Scott began his professional career with the Wellington Basketball Club of the Canadian Basketball League. On October 4, 2018, he signed with the Club Deportivo Hispano Americano of the Liga Nacional de Básquet Scott averaged 15.8 points, 8.4 rebounds and 2.9 assists per game. During the 2019–20 season, he played with Minas Tênis Clube of the Novo Basquete Brasil, and in 26 games averaged 14.3 points per game.

On May 20, 2020, Scott signed with Hapoel Eilat. On August 7, 2020, he signed with Ironi Nahariya of the Israel Basketball Premier League. In 2020-21 he was second in the Israel Basketball Premier League in two-point field goal percentage (72.3 per cent).

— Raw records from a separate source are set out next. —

Lemma admin_on_the_wire clock version community id a b d s n v rest :
  let nvs := (n, v) :: rest in
  let vbs := map adminBinding nvs in
  let data := requestMessage version community (requestPDU ASN1_SET_REQUEST id a b (bindsOf vbs)) in
  len data <= MaxInt32 -> wire_int version -> wire_int id -> wire_int a -> wire_int b ->
  device_ok d s ->
  Forall (fun nv => 1 <= fst nv <= MaxInt32 /\ AdminUp <= snd nv <= AdminTesting /\ In (fst nv) (ifIndices d)) nvs ->
  exists d' s' req,
    handleSetRequest clock data (Some d) = Ok (Some d', Some (encodeGetResponseAt req (bindsOf vbs) snmpErrNoError 0)) /\
    Version req = version /\ Community req = community /\ RequestID req = id /\ device_ok d' s' /\ maxIfIndex s' = maxIfIndex s /\
    forall j, in_range s j -> LinkState s' j = LinkState s j /\
      AdminStatus s' j = fold_left (fun v nv => if fst nv =? j then snd nv else v) nvs (AdminStatus s j).
Proof.
  intros nvs vbs data Hlen Hv Hid Ha Hb Hd Hnv.
  assert (Hfit : Forall (fun vb => arcs_fit (fst (fst vb))) vbs).
  { apply List.Forall_map. eapply List.Forall_impl; [|exact Hnv]. intros [n' v'] (Hn' & _ & _). cbn [fst adminBinding] in *.
    unfold MaxInt32 in Hn'. split; [split; [unfold pair_ok, maxOIDSubIdentifier; lia|]|].
    - repeat (apply List.Forall_cons; [unfold subid_ok, maxOIDSubIdentifier; lia|]). constructor.
    - unfold oidBody. cbn [subids map concat].
      repeat match goal with |- context [encodeOIDComponent ?k] =>
        pose proof (encodeOIDComponent_len k ltac:(lia)); generalize dependent (encodeOIDComponent k); intros end.
      rewrite !len_app, len_nil. unfold maxOIDBodyBytes. lia. }
  destruct (decideSet_admin clock d s nvs Hd Hnv) as (d' & s' & Hdec & Hd' & Hmax & Hj).
  unfold data. rewrite (handleSetRequest_at version community id a b vbs Hlen Hv Hid Ha Hb Hfit clock (Some d)
    (fst (fst (adminBinding (n, v)))) ASN1_INTEGER (integerBody v) (map adminBinding rest)) by done.
  unfold vbs at 1. rewrite Hdec. cbn [res_bind errStatus errIndex].
  replace (if version =? snmpVersion1 then v1SetErrorStatus snmpErrNoError else snmpErrNoError) with snmpErrNoError
    by (by destruct (version =? snmpVersion1)).
  eexists d', s', _. split; [reflexivity|]. by split_and!.
Qed.

(** Writing ifAdminStatus over the wire.  A manager's well-formed SetRequest
    (v1 or v2c) of any number of ifAdminStatus instances the device owns, to any
    of up, down and testing, is answered noError with the request's own
    variable-bindings list echoed octet for octet, and afterwards every interface
    reads the last admin-status the request named for it (its old one if none),
    with every link where it was. *)
Theorem set_admin_on_the_wire clock version community id a b d s n v rest :
  let nvs := (n, v) :: rest in
  let vbs := map adminBinding nvs in
  let data := requestMessage version community (requestPDU ASN1_SET_REQUEST id a b (bindsOf vbs)) in
  len data <= MaxInt32 -> wire_int version -> wire_int id -> wire_int a -> wire_int b ->
  device_ok d s ->
  Forall (fun nv => 1 <= fst nv <= MaxInt32 /\ AdminUp <= snd nv <= AdminTesting /\ In (fst nv) (ifIndices d)) nvs ->
  exists d' s' req,
    handleSetRequest clock data (Some d) = Ok (Some d', Some (encodeGetResponseAt req (bindsOf vbs) snmpErrNoError 0)) /\
    Version req = version /\ Community req = community /\ RequestID req = id /\ device_ok d' s' /\
    forall j, in_range s j -> LinkState s' j = LinkState s j /\
      AdminStatus s' j = fold_left (fun v nv => if fst nv =? j then snd nv else v) nvs (AdminStatus s j).
Proof.
  intros nvs vbs data Hlen Hv Hid Ha Hb Hd Hnv.
  destruct (admin_on_the_wire clock version community id a b d s n v rest Hlen Hv Hid Ha Hb Hd Hnv) as (d' & s' & req & H1 & H2 & H3 & H4 & H5 & _ & H6).
  by exists d', s', req.
Qed.

Lemma set_admin_on_the_wire_witness :
  exists d' s' req,
    handleSetRequest (fun i => 5000 + i)
      (requestMessage 0 (str "secret") (requestPDU ASN1_SET_REQUEST 77 0 0 (bindsOf (map adminBinding [(1, 2); (4, 3); (1, 1)]))))
      (Some sampleDevice) =
      Ok (Some d', Some (encodeGetResponseAt req (bindsOf (map adminBinding [(1, 2); (4, 3); (1, 1)])) snmpErrNoError 0)) /\
    Version req = 0 /\ Community req = str "secret" /\ RequestID req = 77 /\ device_ok d' s' /\
    AdminStatus s' 1 = AdminUp /\ AdminStatus s' 4 = AdminTesting.
Proof.
  destruct (set_admin_on_the_wire (fun i => 5000 + i) 0 (str "secret") 77 0 0 sampleDevice sampleEngine 1 2 [(4, 3); (1, 1)])
    as (d' & s' & req & H1 & H2 & H3 & H4 & H5 & Hj).
  - vm_compute. discriminate.
  - unfold wire_int, MaxInt64. lia.
  - unfold wire_int, MaxInt64. lia.
  - unfold wire_int, MaxInt64. lia.
  - unfold wire_int, MaxInt64. lia.
  - apply sampleDevice_ok.
  - repeat (apply List.Forall_cons; [cbn; unfold MaxInt32, AdminUp, AdminTesting; split; [lia|split; [lia|tauto]]|]). constructor.
  - exists d', s', req. split; [exact H1|]. split; [exact H2|]. split; [exact H3|]. split; [exact H4|]. split; [exact H5|]. split.
    + destruct (Hj 1) as [_ ->]; [unfold in_range; vm_compute; split; discriminate|reflexivity].
    + destruct (Hj 4) as [_ ->]; [unfold in_range; vm_compute; split; discriminate|reflexivity].
Defined.

(** ** Safety *)

Lemma decideSet_safe clock binds d : safe (decideSet clock binds d).
Proof.
  unfold decideSet. destruct (validateSetBindings_spec d binds) as (actions & v & -> & _). unfold safe. cbn [res_bind].
  by wp_step.
Qed.

Lemma createSetResponse_safe data echoed st ix : bytes_ok data -> safe (createSetResponse data echoed st ix).
Proof.
  intros Hok. unfold createSetResponse, safe. wp_step. eapply wp_mono; [by apply parseIncomingRequest_safe|]. done.
Qed.

(** Any datagram, well formed or not. *)
Lemma handleSetRequest_safe clock data d : bytes_ok data -> safe (handleSetRequest clock data d).
Proof.
  intros Hok. unfold handleSetRequest, safe. wp_step. apply requestVarBindListPos_wp; [done|done|].
  intros pos pduEnd Hp He. wp_step; [done|]. wp_step.
  apply wp_mono with (fun _ => True).
  { repeat wp_ber; try done. }
  intros bad _. destruct bad; [done|]. wp_step. apply wp_slice_ok; [done|lia|lia|]. intros pdu Hpdu _ _.
  wp_step. eapply wp_mono; [by apply parseVarBinds_safe|]. intros [| |[binds echoed]] _; [done|done|].
  wp_step. eapply wp_mono; [apply decideSet_safe|]. intros [d' v] _. wp_step.
  eapply wp_mono; [by apply createSetResponse_safe|]. done.
Qed.

(** ** Admission *)

(** The community a request carries was read from the datagram: an OCTET STRING
    header at [p] declares its length and its octets follow. *)
Definition community_on_wire (data c : bytes) : Prop :=
  exists p q, index data p = Ok ASN1_OCTET_STRING /\ parseLength data (p + 1) = Ok (len c, q) /\ holds_at data q c.

Lemma slice_holds data a b s : slice data a b = Ok s -> holds_at data a s /\ len s = b - a.
Proof.
  unfold slice. case_if; [done|]. intros [= <-].
  pose proof (len_nonneg data). split.
  - exists (take (Z.to_nat a) data), (drop (Z.to_nat b) data). split.
    + rewrite <- (take_drop (Z.to_nat a) data) at 1. f_equal.
      rewrite <- (take_drop (Z.to_nat (b - a)) (drop (Z.to_nat a) data)) at 1. f_equal.
      rewrite drop_drop. f_equal. lia.
    + rewrite len_take. lia.
  - rewrite len_take, len_drop. lia.
Qed.

Lemma tag_at_true data pos tag : tag_at data pos tag = Ok true -> index data pos = Ok tag.
Proof.
  unfold tag_at. case_if; [done|]. intros (b & Hb & Ht)%res_bind_Ok. injection Ht as Ht%Z.eqb_eq. by subst.
Qed.

(** Only [incoming_community] ever marks the community as parsed. *)
Definition community_honest (data : bytes) (r : SNMPRequest) : Prop :=
  CommunityParsed r = true -> community_on_wire data (Community r).

Lemma incoming_int_community set data pos req r p :
  (forall v r, Community (set v r) = Community r /\ CommunityParsed (set v r) = CommunityParsed r) ->
  incoming_int set data pos req = Ok (r, p) -> community_honest data req -> community_honest data r.
Proof.
  intros Hset. unfold incoming_int. intros (t & _ & H)%res_bind_Ok. destruct t; [|by injection H as <- _].
  apply res_bind_Ok in H as ([n np] & _ & H). apply res_bind_Ok in H as ([v ok] & _ & H). injection H as <- _.
  destruct ok; [|done]. unfold community_honest. by destruct (Hset v req) as [-> ->].
Qed.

In October 2022, he signed with the San Miguel Beermen of the Philippine Basketball Association (PBA) to replace Diamond Stone as the team's import for the 2022–23 PBA Commissioner's Cup.

He signed with Bishrelt Metal team of The League (Mongolia) in 2024. But after altercation with opposing player in the first game of the Finals on April 21, 2025, The Mongolian Basketball Association suspended him from playing until the end of 2025.

==Personal life==
Scott is from Columbus, Ohio. His parents are Sean Scott and Karen Smith.